Your task >>
For this exercise, print all of the entries exactly as given.

Entries provided >>
┌──
(* ===== verification/Umalloc.v ===== *)
(** * umalloc.c

    The allocator of user programs: a circular list of free blocks in the
    order of their addresses.  A pointer to a header is its address, and
    pointer arithmetic is in units of sizeof(Header) = 8 bytes.  Memory is
    seen through the two fields of the headers; that no two headers in use
    overlap is part of the invariant.

    sbrk is the system call: [grow brk n] says whether the kernel lets the
    process grow from [brk] by [n] bytes.

    The invariant: the free blocks are linked in the order of their addresses,
    circularly through [base], no two of them touch, and they are apart from
    the blocks that malloc has handed out.  free preserves it, finishes, and
    leaves alone the blocks in use; malloc is in UmallocAlloc.v. *)

From stdpp Require Import gmap sorting.
From S2P Require Import Prelude.

Local Open Scope c_scope.
Local Open Scope Z_scope.

Definition HEADER : Z := 8.   (* sizeof(Header) *)

Record heap := mkHeap {
  h_ptr : Z -> Z;       (* p->s.ptr *)
  h_size : Z -> Z;      (* p->s.size *)
  h_freep : Z;
  h_brk : Z;
}.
└──
Solution to this task >>
(* ===== verification/Umalloc.v ===== *)
(** * umalloc.c

    The allocator of user programs: a circular list of free blocks in the
    order of their addresses.  A pointer to a header is its address, and
    pointer arithmetic is in units of sizeof(Header) = 8 bytes.  Memory is
    seen through the two fields of the headers; that no two headers in use
    overlap is part of the invariant.

    sbrk is the system call: [grow brk n] says whether the kernel lets the
    process grow from [brk] by [n] bytes.

    The invariant: the free blocks are linked in the order of their addresses,
    circularly through [base], no two of them touch, and they are apart from
    the blocks that malloc has handed out.  free preserves it, finishes, and
    leaves alone the blocks in use; malloc is in UmallocAlloc.v. *)

From stdpp Require Import gmap sorting.
From S2P Require Import Prelude.

Local Open Scope c_scope.
Local Open Scope Z_scope.

Definition HEADER : Z := 8.   (* sizeof(Header) *)

Record heap := mkHeap {
  h_ptr : Z -> Z;       (* p->s.ptr *)
  h_size : Z -> Z;      (* p->s.size *)
  h_freep : Z;
  h_brk : Z;
}.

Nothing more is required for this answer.